Malgrado tutti questi sforzi,
era convinzione diffusa, quanto meno in una parte della classe dirigente
inglese, che il governo di Londra dedicasse alla potenza commerciale molta più
attenzione di quanta ne riservava a quella navale. Nel 1701, ad esempio, la Marina di Sua Maestà poteva
contare su 130 navi da guerra, di cui però solo la metà era realmente pronta a
prendere il mare. Un grave problema era inoltre rappresentato dal reclutamento
degli equipaggi, poiché, a fianco di un solido corpo ufficiali e di un buon
livello di nostromi, non era possibile sottrarre troppe risorse alla marina
mercantile, dalla quale dipendeva buona parte della ricchezza del Paese, per
cui era necessario ricorrere a volontari (in genere pochi) e al reclutamento
forzoso, che tuttavia, per la sua stessa natura, assicurava più che altro un
gettito di elementi eufemisticamente definibili come poco raccomandabili.

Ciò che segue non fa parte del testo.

(* ===== verification/Reorder.v ===== *)
(** * The reordering counter (src/reordering_buffer/reorder_counter.c)

    The handler [rc_handle_packet] with its flow table, its resequencing buffer
    per flow and the counter, over a heap.  [calloc] is a parameter: it is
    given the addresses of the live blocks and returns that of a new one. *)

From Stdlib Require Import ZArith Lia.
From stdpp Require Import base numbers list gmap option.
From S2P Require Import Prelude RbCode RbTree SeqBuf FlowTable Packet.

Open Scope Z_scope.

(** ** Allocation *)

Class Calloc := { calloc : gset Z → Z }.

(** Blocks are aligned and do not overlap; the blocks of these programs take
    less than 256 bytes. *)
Definition BLOCK : Z := 256.

Class CallocOk `{Calloc} := {
  calloc_ptr : ∀ X, ptr_ok (calloc X);
  calloc_apart : ∀ X x, x ∈ X → calloc X + BLOCK ≤ x ∨ x + BLOCK ≤ calloc X;
}.

(** ** State *)

Record rc_flowdata := RcData { fd_seq : Z; fd_seg_size : Z }.

Record rc_flowbuf := RcBuf {
  fb_sport : Z;
  fb_dport : Z;
  fb_size : Z;           (* uint32_t *)
  fb_expected_next : Z;  (* uint32_t *)
  fb_prev : Z;
  fb_next : Z;
}.

(** The address of [fbuf->root]. *)
Definition fb_root (b : Z) : Z := b + 32.

Definition set_size (n : Z) (r : rc_flowbuf) : rc_flowbuf :=
  RcBuf (fb_sport r) (fb_dport r) n (fb_expected_next r) (fb_prev r) (fb_next r).

Definition set_expected_next (n : Z) (r : rc_flowbuf) : rc_flowbuf :=
  RcBuf (fb_sport r) (fb_dport r) (fb_size r) n (fb_prev r) (fb_next r).

#[export] Program Instance rc_flow_buf : FlowBuf rc_flowbuf := {
  b_dport := fb_dport;
  b_next := fb_next;
  set_next n r := RcBuf (fb_sport r) (fb_dport r) (fb_size r) (fb_expected_next r) (fb_prev r) n;
}.
Solve All Obligations with done.

Record rc_config := RC {
  rc_heap : heap rc_flowdata;
  rc_table : table rc_flowbuf;   (* reorder_buf *)
  rc_reorder_count : Z;          (* uint64_t *)
}.

Definition rc_init : rc_config := RC (Heap ∅ ∅) (Table ∅ ∅) 0.

Definition FBUF_SIZ : Z := 1024.

(** The blocks in use. *)
Definition live (s : rc_config) : gset Z :=
  dom (hdata (rc_heap s)) ∪ dom (bufs (rc_table s)).

(** ** Access to the parts of the state *)

Definition on_heap {A} (c : M (heap rc_flowdata) A) : M rc_config A :=
  λ s, match c (rc_heap s) with
       | Some (v, h) => Some (v, RC h (rc_table s) (rc_reorder_count s))
       | None => None
       end.

Definition get_buf (b : Z) : M rc_config rc_flowbuf :=
  λ s, match bufs (rc_table s) !! b with Some r => Some (r, s) | None => None end.

Definition upd_buf (b : Z) (f : rc_flowbuf → rc_flowbuf) : M rc_config unit :=
  λ s, match bufs (rc_table s) !! b with
       | Some r => Some (tt, RC (rc_heap s) (Table (slots (rc_table s))
                                   (<[b := f r]> (bufs (rc_table s)))) (rc_reorder_count s))
       | None => None
       end.

Definition incr_count : M rc_config unit :=
  λ s, Some (tt, RC (rc_heap s) (rc_table s) (u64 (rc_reorder_count s + 1))).

(** ** The handler *)

Section code.
Context `{Calloc}.

Definition send_packet_at (b node : Z) : M rc_config Z :=
  let* fdata := on_heap (get_data node) in
  upd_buf b (set_expected_next (u32 (fd_seq fdata + fd_seg_size fdata))) ;;;
  on_heap (unlink_free node (fb_root b)) ;;;
  upd_buf b (λ r, set_size (u32 (fb_size r - 1)) r) ;;;
  cret 0.

Definition fresh_block : M rc_config Z := λ s, Some (calloc (live s), s).

Definition insert_or_send_packet (b seq seg_size : Z) : M rc_config Z :=
  let* place := on_heap (place_loop fd_seq rb_fuel (fb_root b) NULL seq) in
  match place with
  | inl node =>
      (* a retransmission: the larger or the newer packet stays *)
      let* curr := on_heap (get_data node) in
      (if seg_size <? fd_seg_size curr then cret tt
       else on_heap (set_data node (RcData (fd_seq curr) seg_size))) ;;;
      cret 0
  | inr (parent, new_node) =>
      upd_buf b (λ r, set_size (u32 (fb_size r + 1)) r) ;;;
      let* newdata := fresh_block in
      on_heap (link_new newdata (RcData seq seg_size) parent new_node (fb_root b)) ;;;
      incr_count ;;;
      cret 0
  end.

(** [while (node && (before(seq, expected_next) || seq == expected_next))]. *)
Fixpoint release_loop (fuel : nat) (b node : Z) : M rc_config unit :=
  match fuel with
  | O => cfail
  | S fuel =>
      if nonnull node then
        let* fdata := on_heap (get_data node) in
        let* fbuf := get_buf b in
        if before (fd_seq fdata) (fb_expected_next fbuf)
           || (fd_seq fdata =? fb_expected_next fbuf) then
          send_packet_at b node ;;;
          let* node := on_heap (on_words (rb_first (fb_root b))) in
          release_loop fuel b node
        else cret tt
      else cret tt
  end.

(** One more iteration than there are entries. *)
Definition release (b node : Z) : M rc_config unit :=
  λ s, release_loop (S (size (hdata (rc_heap s)))) b node s.

(** The buffer of the flow, created if the flow is new. *)
Definition get_flow (sport dport seq : Z) : M rc_config Z :=
  λ s, match flow_get (calloc (live s)) (λ prev, RcBuf sport dport 0 seq prev NULL)
               sport dport (rc_table s) with
       | Some (b, new, tb) =>
           let w := hwords (rc_heap s) in
           let w := if new : bool then <[fb_root b := NULL]> w else w in
           Some (b, RC (Heap w (hdata (rc_heap s))) tb (rc_reorder_count s))
       | None => None
       end.

(** The resequencing algorithm, on the buffer [b] of the packet's flow. *)
Definition resequence (p : packet) (b : Z) : M rc_config Z :=
  let* fbuf := get_buf b in
  if before (p_seq p) (fb_expected_next fbuf) || (p_seq p =? fb_expected_next fbuf) then
    (if p_syn p then upd_buf b (set_expected_next (u32 (p_seq p + 1)))
     else upd_buf b (set_expected_next (u32 (p_seq p + p_size p)))) ;;;
    let* node := on_heap (on_words (rb_first (fb_root b))) in
    release b node ;;;
    cret 1
  else if fb_size fbuf <? FBUF_SIZ then
    insert_or_send_packet b (p_seq p) (p_size p)
  else
    let* first_node := on_heap (on_words (rb_first (fb_root b))) in
    let* lowest := on_heap (get_data first_node) in
    (if fd_seq lowest <=? p_seq p then
       let* _ := send_packet_at b first_node in
       let* _ := insert_or_send_packet b (p_seq p) (p_size p) in
       cret tt
     else cret tt) ;;;
    cret (-1).

(** The handler after the headers are read. *)
Definition rc_handle (p : packet) : M rc_config Z :=
  let* b := get_flow (p_sport p) (p_dport p) (p_seq p) in
  resequence p b.

Definition rc_handle_packet (data : list Z) : M rc_config Z := rc_handle (parse_packet data).

(** The [while (recvfrom(...) > 0)] loop of [main]: the contents of the buffer
    after each [recvfrom]. *)
Fixpoint rc_run (received : list (list Z)) : M rc_config unit :=
  match received with
  | [] => cret tt
  | data :: received => let* _ := rc_handle_packet data in rc_run received
  end.
End code.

Con il passare del tempo, anche
altre potenze europee animate da ambizioni imperiali si accorsero
dell’importanza di seguire l’esempio inglese nel dotarsi di una grande marina,
ma la Spagna
era ormai in declino irreversibile, mentre l’espansione della Francia durante
il lungo regno di Luigi XIV pose a Londra problemi di ben altra portata. La Francia , infatti, era già
una grande potenza terrestre, anzi la più importante del continente e, se fosse
riuscita anche a diventare una potenza navale, avrebbe potuto risultare una
minaccia mortale per la Gran Bretagna
non solo in Europa ma a livello planetario. Fu in particolare tra il 1661 e il
1683, quando Colbert ebbe l’incarico di controllore generale delle finanze, che
la Francia
perseguì una politica mercantilistica in grande scala, frutto della
constatazione – che la Gran Bretagna
aveva fatto propria già da molto tempo – che potere commerciale e potere navale
procedevano di pari passo. Venne costruita una consistente marina da guerra e
il predominio commerciale inglese cominciò ad essere sfidato in tutti i mari
del mondo.
Tuttavia, l’ampliarsi degli
interessi economici di alcune tra le più importanti potenze europee alle
maggiori aree geografiche del globo stava conferendo all’evoluzione del
conflitto, anche di quello navale, una dimensione in precedenza sconosciuta,
dove il dominio del mare non era più il prolungamento di quello conseguito in
terra, ma stava acquisendo un’ autonomia e una dinamica sue proprie, che
richiedevano lo sviluppo di logiche e filosofie operative completamente nuove e
diverse, e che avrebbero avuto significative conseguenze anche sui
combattimenti terrestri. Era alle porte il primo conflitto su scala geografica
globale: la guerra dei Sette Anni (1757-1763).